The US congressman Paul Gosar just introduced the Crypto Currency Act of 2020 that aims to bring more clarity on which regulator should cover digital assets.
The bill proposal says digital assets should be divided in 3 categories: crypto commodities, crypto securities and crypto currencies. These 3 should be governed by the Commodity Futures Trading Commission (CFTC), the Securities and Exchange Commission (SEC) and respectively the Secretary of the Treasury through the Financial Crimes Enforcement Network (FinCEN).
The Bill Initially Introduced in December
As a matter of fact, the bill (as first seen by CoinTelegraph) is an updated version of another one from December, and it’s now covering the definitions of smart contracts and decentralized cryptographic ledgers, both concepts with which they US regulators are struggling. It’s more explicit when it comes what primary and sole regulatory responsibilities mean too.
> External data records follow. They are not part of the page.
(** [val5] is an [int] of four bytes; its bits are set at [offset], which passes
    32 from the seventh digit on. *)
Definition init_base32 (token : list Z) (len : Z) : option (list Z * Z) :=
  '(tokenstr, _) ← for_ (fun _ '(tokenstr, offset) =>
      '(val5, offset) ← for_ (fun _ '(val5, offset) =>
          b ← GETBIT token 0 offset;
          val5 ← (if negb (b =? 0) then SETBIT val5 0 offset else Some val5);
          Some (val5, offset + 1)) 0 5 (replicate 4 0, offset);
      Some (tokenstr ++ [s8 (base32byte (s32 (le_int val5)))], offset))
    0 (Z.to_nat len) ([], 0);
  Some (tokenstr, len).

(** The five bits of a digit; the header of the loop resets [val5] to 0. *)
Definition decode_base32_digit (token : list Z) (offset : Z) : option (list Z * Z) :=
  for_ (fun j '(token, offset) =>
      b ← GETBIT (replicate 4 0) 0 j;
      token ← (if negb (b =? 0) then SETBIT token 0 offset else CLEARBIT token 0 offset);
      Some (token, offset + 1)) 0 5 (token, offset).

(** The trailing bits of the last byte: at most seven. *)
Fixpoint clear_rest (token : list Z) (offset : Z) (fuel : nat) : option (list Z * Z) :=
  match fuel with
  | O => Some (token, offset)
  | S fuel =>
      if Z.land offset 7 =? 0 then Some (token, offset)
      else token ← CLEARBIT token 0 offset; clear_rest token (offset + 1) fuel
  end.

(** [None] inside: a character that is not a digit; the token keeps what was written. *)
Definition decode_base32 (token tokenstr : list Z) (len : Z) : option (list Z * Z) :=
  r ← for_ (fun i '(token, offset) =>
      if offset <? 0 then Some (token, offset)
      else
        c ← aget tokenstr i;
        if 0 <=? unbase32 c then decode_base32_digit token offset else Some (token, -1))
    0 (Z.to_nat len) (token, 0);
  let '(token, offset) := (r : list Z * Z) in
  if offset <? 0 then Some (token, -1) else clear_rest token offset 8.

(** ** Sets of numbers in a fixed array

    The entries before the first zero.  The source has the same three functions
    for 16, 32 and 64 bits. *)

(** The index found, or -1, and [*emptyslotp]. *)
Fixpoint find_from (nums : list Z) (val i : Z) (n : nat) : option (Z * Z) :=
  match n with
  | O => Some (-1, -1)
  | S n =>
      x ← aget nums i;
      if x =? 0 then Some (-1, i)
      else if x =? val then Some (i, -1)
      else find_from nums val (i + 1) n
  end.

Definition find_uint64 (nums : list Z) (max val : Z) : option (Z * Z) :=
  find_from nums val 0 (Z.to_nat max).

Definition add_uint64 (nums : list Z) (max val : Z) : option (list Z * Z) :=
  '(i, emptyslot) ← find_uint64 nums max val;
  if 0 <=? i then Some (nums, i)
  else if 0 <=? emptyslot then nums ← aset nums emptyslot val; Some (nums, emptyslot)
  else Some (nums, -1).

Definition remove_uint64 (nums : list Z) (max val : Z) : option (list Z * Z) :=
  '(i, _) ← find_uint64 nums max val;
  if 0 <=? i then nums ← aset nums i 0; Some (nums, i) else Some (nums, -1).

Definition find_uint32 := find_uint64.
Definition add_uint32 := add_uint64.
Definition remove_uint32 := remove_uint64.
Definition find_uint16 := find_uint64.
Definition add_uint16 := add_uint64.
Definition remove_uint16 := remove_uint64.

(** ** Numbers in a byte array *)

Definition _emit_uint (data : list Z) (offset x size : Z) : option (list Z * Z) :=
  '(data, _) ← for_ (fun i '(data, x) =>
      data ← aset data (offset + i) (Z.land x 0xff); Some (data, Z.shiftr x 8))
    0 (Z.to_nat size) (data, x);
  Some (data, offset + size).

(** The number read and the new offset, -1 for another size. *)
Definition _decode_uint (size : Z) (data : list Z) (offset : Z) : option (option Z * Z) :=
  if size =? 1 then b ← aget data offset; Some (Some b, offset + 1)
  else
    x ← for_ (fun i x => b ← aget data (offset + size - i); Some (Z.lor (u64 (Z.shiftl x 8)) b))
          0 (Z.to_nat size) 0;
    Some (if size =? 2 then (Some (u16 x), offset + size)
          else if size =? 4 then (Some (u32 x), offset + size)
          else if size =? 8 then (Some (u64 x), offset + size)
          else (None, -1)).

(** ** Dates as numbers: year, month and day in decimal *)

Definition date_parts (datenum : Z) : Z * Z * Z :=
  (Z.quot datenum 10000, Z.rem (Z.quot datenum 100) 100, Z.rem datenum 100).

Definition is_DST (datenum : Z) : bool :=
  let '(_, month, day) := date_parts datenum in
  ((4 <=? month) && (month <=? 9)) || ((month =? 3) && (29 <=? day)) || ((month =? 10) && (day <? 25)).

(** The parts and the returned value. *)
Definition extract_datenum (datenum : Z) : Z * Z * Z * Z :=
  let '(year, month, day) := date_parts datenum in
  (year, month, day,
   if (2000 <=? year) && (year <=? 2038) && (1 <=? month) && (month <=? 12) && (1 <=? day) && (day <=? 31)
   then datenum else -1).

Definition calc_datenum (year month day : Z) : Z := year * 10000 + month * 100 + day.

Definition lastday : list Z := [0; 31; 28; 31; 30; 31; 30; 31; 31; 30; 31; 30; 31].

(** The day before; [None] inside at the start of the epoch. *)
Definition ecb_decrdate (datenum : Z) : option (option (Z * Z * Z)) :=
  let '(year, month, day) := date_parts datenum in
  let day := day - 1 in
  if day <=? 0 then
    let month := month - 1 in
    let wrap := month <=? 0 in
    let year := if wrap then year - 1 else year in
    if wrap && (year <? 2000) then Some None
    else
      let month := if wrap then 12 else month in
      day ← aget lastday month;
      let day := if (month =? 2) && (Z.rem year 4 =? 0) then day + 1 else day in
      Some (Some (year, month, day))
  else Some (Some (year, month, day)).

Example utils_run :
  init_hexbytes_noT [202; 254] 2 = Some ([99; 97; 102; 101], 5) /\
  decode_hex [0; 0] 2 [99; 97; 102; 101; 0; 0] = Some ([202; 254], 2) /\
  add_uint64 [7; 0; 0] 3 9 = Some ([7; 9; 0], 1) /\
  ecb_decrdate 20160301 = Some (Some (2016, 2, 29)).
Proof. repeat split; vm_compute; reflexivity. Qed.

(** ** Theorems: hexadecimal *)

(** Every byte survives its two digits. *)
Lemma hex_byte_ok b : is_byte b ->
  let h := hexbyte (Z.land (Z.shiftr b 4) 0xf) in let l := hexbyte (Z.land b 0xf) in
  u8 (Z.lor (Z.shiftl (unhex h) 4) (unhex l)) = b /\
  0 <= _unhex h /\ 0 <= _unhex l /\ h <> 0 /\ l <> 0.
Proof.
  intros Hb. unfold is_byte in Hb.
  assert (forallb (fun k => let b := Z.of_nat k in
    let h := hexbyte (Z.land (Z.shiftr b 4) 0xf) in let l := hexbyte (Z.land b 0xf) in
    (u8 (Z.lor (Z.shiftl (unhex h) 4) (unhex l)) =? b) && (0 <=? _unhex h) && (0 <=? _unhex l) &&
    negb (h =? 0) && negb (l =? 0)) (seq 0 256) = true) as HF by (vm_compute; reflexivity).
  rewrite forallb_forall in HF. specialize (HF (Z.to_nat b) ltac:(apply in_seq; lia)).
  cbv zeta beta in HF. rewrite Z2Nat.id in HF by lia. cbv zeta.
  rewrite !andb_true_iff, !negb_true_iff, Z.eqb_eq, !Z.leb_le, !Z.eqb_neq in HF. tauto.
Qed.

Lemma hex_text_cons b m : (b :: m) ≫= hex_digits = hex_digits b ++ (m ≫= hex_digits).
Proof. done. Qed.

Lemma hex_text_chars m : bytes m -> Forall (fun c => 0 <= _unhex c /\ c <> 0) (m ≫= hex_digits).
Proof.
  induction 1 as [|b m Hb Hm IH]; [constructor|]. destruct (hex_byte_ok b Hb) as (_ & H1 & H2 & H3 & H4).
  rewrite hex_text_cons. apply Forall_app. split; [|done]. by repeat constructor.
Qed.

Lemma cstr_text s rest : Forall (fun c => c <> 0) s -> cstr (s ++ 0 :: rest) = Some s.
Proof.
  induction 1 as [|c s Hc Hs IH]; [done|]. cbn [app cstr]. rewrite (proj2 (Z.eqb_neq _ _) Hc), IH. done.
Qed.

Lemma length_hex_text m : length (m ≫= hex_digits) = (2 * length m)%nat.
Proof. induction m as [|b m IH]; [done|]. rewrite hex_text_cons, length_app, IH. simpl. lia. Qed.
Gosar Presenting the Bill Solo
Not at all usual for the congressional practice, congressman Gosar doesn’t have a co-sponsor for the bill. His communication director explained that:
“Since this is such a niche issue, we worked with stakeholders and outside groups/experts to get a good sense of the kind of clarity that the industry needed. We chose to gather stakeholder support before working toward cosponsors.”
However, Erik Finman, the famous Bitcoin (BTC) investor wan involved in drafting the new bill. Finman mentioned there were a few participants bringing changes to it ever since December.
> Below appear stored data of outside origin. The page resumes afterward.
(* ===== verification/Pots.v ===== *)
(** * Pots: side pots, rake and the division of a pot

    Models [pangea_winnings], [pangea_sidepots] and [pangea_splitpot] of
    [plugins/games/pangea/pangeafunds.c].  Amounts are 64-bit; [sidepots] is the
    9 by 9 matrix of the source. *)

From S2P Require Import Prelude Bits GF256 Interp GFShare Cards Table Summary Poker.

(** The results are the share of each winner, [*hostrakep] and [*pangearakep]. *)
Definition pangea_winnings (total numwinners rakemillis maxrake : Z) : Z * Z * Z :=
  let '(split, pangearake) :=
    if 0 <? numwinners then
      let split := u64 (total * u64 (1000 - rakemillis)) / (1000 * numwinners) in
      let pangearake := u64 (total - u64 (split * numwinners)) in
      if maxrake <? pangearake then
        let split := u64 (total - maxrake) / numwinners in
        (split, u64 (total - u64 (split * numwinners)))
      else (split, pangearake)
    else (0, total) in
  if PANGEA_MINRAKE_MILLIS <? rakemillis then
    let rake := u64 (pangearake * (rakemillis - PANGEA_MINRAKE_MILLIS)) / rakemillis in
    (split, rake, u64 (pangearake - rake))
  else (split, 0, pangearake).

(** ** Side pots *)

Definition folded (st : Z) : bool := st =? CARDS777_FOLD.

(** The smallest nonzero stake of a player still in the hand, 0 without one. *)
Definition sidepots_minbet (N : Z) (betstatus row : list Z) : option Z :=
  for_ (fun j minbet =>
      bet ← aget row j;
      if bet =? 0 then Some minbet
      else st ← aget betstatus j;
           if folded st then Some minbet
           else Some (if (minbet =? 0) || (bet <? minbet) then bet else minbet))
    0 (Z.to_nat N) 0.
Many Draft Bills Introduced in 2019
2019 was a year that has seen many draft bills being introduced, mostly as a response to the Libra white paper from Facebook. Meanwhile, the initial version of Libra changed, probably after concluding the SEC has many regulations that could be interpreted in different ways.
The other most recent crypto-related bill is the Token Taxonomy Act, which was first introduced by Warren Davidson in 2018 and updated in April last year. Finman says he thinks the Token Taxonomy Act is now stalling and that Gosar’s new bill is “slightly bigger in scope.”